__Your goal__: In the records below, the line with "(** A run of" opens the range and the line with "Definition parseIPv4 (s" closes it; print that range exactly and nothing else.

[Collected data]
(* ===== verification/Coordinator.v ===== *)
(** * The tailnet coordinator

    [tailnet/coordinator.go]: the in-memory coordinator that introduces the
    clients of a workspace agent to it. Every call of [ServeClient] and
    [ServeAgent] is a goroutine, a [task] here, and the calls share the maps of
    the coordinator. What a call does between taking the mutex and releasing it is
    one function on the maps; [exec] runs one such section, or one write to a
    socket, of one call, so that a run of the coordinator is an interleaving of
    them. The environment chooses which call goes on, what is read from a socket
    and how a write ends. A [Node] always encodes to JSON.

    The invariant of the maps the calls share, in every interleaving: they hold
    exactly the clients being served, and nothing of a call that has returned. The
    IDs of clients are fresh, as those [uuid.New] draws for them; nothing is
    assumed of the IDs of agents, which connect again under the same one. With one
    call per agent at a time, what a client sends reaches the agent; two examples
    show what is lost otherwise. *)

From stdpp Require Import prelude gmap strings sorting.
From S2P Require Import Prelude.

Local Open Scope Z_scope.

(** ** Data *)

(** A [net.Conn], by its identity. *)
Abbreviation conn := N (only parsing).

(** The keys, prefixes and latencies as text and JSON; the latencies are in the
    order the map of them is ranged over. *)
Record Node := mkNode {
  Node_ID : Z;
  Node_AsOf : time;
  Node_Key : string;
  Node_DiscoKey : string;
  Node_PreferredDERP : Z;
  Node_DERPLatency : list (string * json);
  Node_Addresses : list string;
  Node_AllowedIPs : list string;
  Node_Endpoints : list string;
}.

Record coordinator := mkCoordinator {
  closed : bool;
  nodes : gmap uuid Node;
  agentSockets : gmap uuid conn;
  agentToConnectionSockets : gmap uuid (gmap uuid conn);
}.
#[global] Instance coordinator_eta : Eta coordinator := λ c,
  mkCoordinator c.(closed) c.(nodes) c.(agentSockets) c.(agentToConnectionSockets).
(* ===== verification/Net.v ===== *)
(** * IP addresses

    What the program uses of Go's [net] package: [net.ParseIP], [net.IPv4] and
    full-length [net.CIDRMask], on 16-byte addresses. *)

From Stdlib Require Import Ascii Init.Byte.
From stdpp Require Import prelude strings.
From S2P Require Import Prelude Models Encoding.

Local Open Scope N_scope.

Definition hex_digit (c : ascii) : option N :=
  let n := N_of_ascii c in
  if (48 <=? n) && (n <=? 57) then Some (n - 48)
  else if (97 <=? n) && (n <=? 102) then Some (n - 87)
  else if (65 <=? n) && (n <=? 70) then Some (n - 55)
  else None.

(** A run of digits: its value, its length and the text after it. A value of
    [0xFFFFFF] or more is refused, and so is an empty run. *)
Fixpoint scan_digits (digit : ascii → option N) (base : N) (s : string) (n : N) (c : nat) :
    option (N * nat * string) :=
  match s with
  | EmptyString => Some (n, c, EmptyString)
  | String ch s' =>
      match digit ch with
      | None => Some (n, c, s)
      | Some d =>
          let n := n * base + d in
          if 16777215 <=? n then None else scan_digits digit base s' n (S c)
      end
  end.
Definition scan_number (digit : ascii → option N) (base : N) (s : string) :
    option (N * nat * string) :=
  match scan_digits digit base s 0 0 with
  | Some (_, O, _) | None => None
  | r => r
  end.

(** The text after a given first character. *)
Definition skip (c : ascii) (s : string) : option string :=
  match s with
  | String c' s' => if c' == c then Some s' else None
  | EmptyString => None
  end.

(** [k] dotted octets; every one but the first follows a dot. *)
Fixpoint octets (k : nat) (first : bool) (s : string) : option (list N * string) :=
  match k with
  | O => Some ([], s)
  | S k =>
      match (if first then Some s else skip "." s) with
      | None => None
      | Some s =>
          match scan_number dec_digit 10 s with
          | None => None
          | Some (n, c, rest) =>
              if 255 <? n then None
              else if bool_decide (1 < c)%nat && HasPrefix s "0" then None
              else '(l, rest) ← octets k false rest; Some (n :: l, rest)
          end
      end
  end.

Definition parseIPv4 (s : string) : option (list N) :=
  match octets 4 true s with
  | Some (l, EmptyString) => Some l
  | _ => None
  end.

(** The groups of an IPv6 address: the bytes read, where the ellipsis was, and
    the text left. The loop ends after eight groups. *)
Fixpoint groups6 (k : nat) (ip : list N) (ellipsis : option nat) (s : string) :
    option (list N * option nat * string) :=
  match k with
  | O => Some (ip, ellipsis, s)
  | S k =>
      match scan_number hex_digit 16 s with
      | None => None
      | Some (n, _, rest) =>
          if 65535 <? n then None else
          let ip' := (ip ++ [n / 256; n mod 256])%list in
          if rest == "" then Some (ip', ellipsis, rest) else
          match skip "." rest, skip ":" rest with
          | Some _, _ =>
              if bool_decide (ellipsis = None) && (length ip != 12%nat) then None
              else if bool_decide (16 < length ip + 4)%nat then None
              else p ← parseIPv4 s; Some ((ip ++ p)%list, ellipsis, EmptyString)
          | None, None | None, Some EmptyString => None
          | None, Some rest =>
              match skip ":" rest with
              | None => groups6 k ip' ellipsis rest
              | Some rest =>
                  if bool_decide (ellipsis = None) then
                    if rest == "" then Some (ip', Some (length ip'), rest)
                    else groups6 k ip' (Some (length ip')) rest
                  else None
              end
          end
      end
  end.

(** Fill the ellipsis with zeroes. *)
Definition expand6 (r : list N * option nat * string) : option (list N) :=
  let '(ip, ellipsis, rest) := r in
  if rest != "" then None
  else if bool_decide (length ip < 16)%nat then
    match ellipsis with
    | None => None
    | Some e => Some (take e ip ++ repeat 0 (16 - length ip) ++ drop e ip)%list
    end
  else if bool_decide (ellipsis = None) then Some ip else None.

Definition parseIPv6 (s : string) : option (list N) :=
  if HasPrefix s "::" then
    match String.substring 2 (String.length s - 2) s with
    | EmptyString => Some (repeat 0 16)
    | s => groups6 8 [] (Some 0%nat) s ≫= expand6
    end
  else groups6 8 [] None s ≫= expand6.

(** The first dot or colon decides the kind of address. *)
Fixpoint ip_kind (s : string) : option bool :=
  match s with
  | EmptyString => None
  | String "."%char _ => Some true
  | String ":"%char _ => Some false
  | String _ s => ip_kind s
  end.

(** [net.IPv4]: the 16-byte form of an IPv4 address. *)
Definition IPv4 (p : list N) : bytes :=
  (repeat x00 10 ++ [xff; xff] ++ (byte_of <$> p))%list.

Definition ParseIP (s : string) : option bytes :=
  match ip_kind s with
  | Some true => IPv4 <$> parseIPv4 s
  | Some false => fmap (M := list) byte_of <$> parseIPv6 s
  | None => None
  end.

(** [net.CIDRMask(len(ip)*8, len(ip)*8)] of a 16-byte address. *)
Definition full_mask : bytes := repeat xff 16.

(** Every parsed address has 16 bytes, the length the mask is built for. *)
Lemma octets_length k first s l rest : octets k first s = Some (l, rest) → length l = k.
Proof.
  revert first s l rest. induction k as [|k IH]; intros first s l rest Hrun; simpl in Hrun.
  - by injection Hrun as <- <-.
  - destruct (if first then _ else _) as [s'|]; [|done].
    destruct (scan_number dec_digit 10 s') as [[[n c] rest1]|]; [|done].
    destruct (255 <? n); [done|].
    destruct (bool_decide (1 < c)%nat && HasPrefix s' "0"); [done|].
    destruct (octets k false rest1) as [[l' rest']|] eqn:Hk; simpl in Hrun; [|done].
    injection Hrun as <- <-. simpl. by rewrite (IH _ _ _ _ Hk).
Qed.

Lemma parseIPv4_length s l : parseIPv4 s = Some l → length l = 4%nat.
Proof.
  unfold parseIPv4. destruct (octets 4 true s) as [[l' []]|] eqn:Ho; intros [= <-].
  by eapply octets_length.
Qed.

Lemma groups6_length k ip e s ip' e' rest :
  groups6 k ip e s = Some (ip', e', rest) → (length ip + 2 * k = 16)%nat →
  (∀ i, e = Some i → i <= length ip)%nat →
  (length ip' <= 16)%nat ∧ (∀ i, e' = Some i → i <= length ip')%nat.
Proof.
  revert ip e s. induction k as [|k IH]; intros ip e s Hrun Hlen He; simpl in Hrun.
  { injection Hrun as <- <- <-. split; [lia|done]. }
  destruct (scan_number hex_digit 16 s) as [[[n c] r]|]; [|done].
  destruct (65535 <? n); [done|].
  set (ip2 := (ip ++ [n / 256; n mod 256])%list) in *.
  assert (length ip2 = length ip + 2)%nat as Hip by (unfold ip2; by rewrite length_app).
  assert (∀ i, e = Some i → i <= length ip2)%nat as He2 by (intros i Hi; specialize (He i Hi); lia).
  case_bool_decide; [injection Hrun as <- <- _; split; [lia|done]|].
  destruct (skip "." r) as [r1|].
  { destruct (_ && _); [done|]. case_bool_decide; [done|].
    destruct (parseIPv4 s) as [p|] eqn:Hp; simpl in Hrun; [|done].
    injection Hrun as <- <- _. apply parseIPv4_length in Hp. rewrite length_app.
    split; [lia|]. intros i Hi. specialize (He i Hi). lia. }
  destruct (skip ":" r) as [[|ch r1]|]; [done| |done].
  destruct (skip ":" (String ch r1)) as [r2|]; [|by eapply IH; [done|lia|]].
  case_bool_decide; [|done]. case_bool_decide.
  - injection Hrun as <- <- _. split; [lia|]. intros i [= <-]. lia.
  - eapply IH; [done|lia|]. intros i [= <-]. lia.
Qed.

Lemma expand6_length ip e rest l :
  expand6 (ip, e, rest) = Some l → (length ip <= 16)%nat →
  (∀ i, e = Some i → i <= length ip)%nat → length l = 16%nat.
Proof.
  unfold expand6. intros Hrun Hle He. case_bool_decide; simpl in Hrun; [|done].
  case_bool_decide; [|case_bool_decide; [injection Hrun as <-; lia|done]].
  destruct e as [i|]; [|done]. injection Hrun as <-. specialize (He i eq_refl).
  rewrite !length_app, length_take, length_drop, repeat_length. lia.
Qed.

Lemma parseIPv6_length s l : parseIPv6 s = Some l → length l = 16%nat.
Proof.
  assert (∀ e s, (∀ i, e = Some i → i = 0)%nat → groups6 8 [] e s ≫= expand6 = Some l →
            length l = 16%nat) as Hgroups.
  { intros e t He Hrun. destruct (groups6 8 [] e t) as [[[ip e'] rest]|] eqn:Hg; [|done].
    destruct (groups6_length _ _ _ _ _ _ _ Hg) as [Hle He']; [done| |].
    - intros i Hi. simpl. rewrite (He i Hi). lia.
    - by eapply expand6_length. }
  unfold parseIPv6. destruct (HasPrefix s "::"); [|by apply Hgroups].
  destruct (String.substring _ _ s); [by intros [= <-]|]. apply Hgroups. by intros i [= <-].
Qed.

Lemma ParseIP_length s ip : ParseIP s = Some ip → length ip = length full_mask.
Proof.
  unfold ParseIP. destruct (ip_kind s) as [[]|]; [| |done].
  - destruct (parseIPv4 s) as [p|] eqn:Hp; intros [= <-].
    apply parseIPv4_length in Hp. unfold IPv4. simpl. by rewrite length_fmap, Hp.
  - destruct (parseIPv6 s) as [p|] eqn:Hp; intros [= <-].
    apply parseIPv6_length in Hp. by rewrite length_fmap.
Qed.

__Task response__:
(** A run of digits: its value, its length and the text after it. A value of
    [0xFFFFFF] or more is refused, and so is an empty run. *)
Fixpoint scan_digits (digit : ascii → option N) (base : N) (s : string) (n : N) (c : nat) :
    option (N * nat * string) :=
  match s with
  | EmptyString => Some (n, c, EmptyString)
  | String ch s' =>
      match digit ch with
      | None => Some (n, c, s)
      | Some d =>
          let n := n * base + d in
          if 16777215 <=? n then None else scan_digits digit base s' n (S c)
      end
  end.
Definition scan_number (digit : ascii → option N) (base : N) (s : string) :
    option (N * nat * string) :=
  match scan_digits digit base s 0 0 with
  | Some (_, O, _) | None => None
  | r => r
  end.

(** The text after a given first character. *)
Definition skip (c : ascii) (s : string) : option string :=
  match s with
  | String c' s' => if c' == c then Some s' else None
  | EmptyString => None
  end.

(** [k] dotted octets; every one but the first follows a dot. *)
Fixpoint octets (k : nat) (first : bool) (s : string) : option (list N * string) :=
  match k with
  | O => Some ([], s)
  | S k =>
      match (if first then Some s else skip "." s) with
      | None => None
      | Some s =>
          match scan_number dec_digit 10 s with
          | None => None
          | Some (n, c, rest) =>
              if 255 <? n then None
              else if bool_decide (1 < c)%nat && HasPrefix s "0" then None
              else '(l, rest) ← octets k false rest; Some (n :: l, rest)
          end
      end
  end.

Definition parseIPv4 (s : string) : option (list N) :=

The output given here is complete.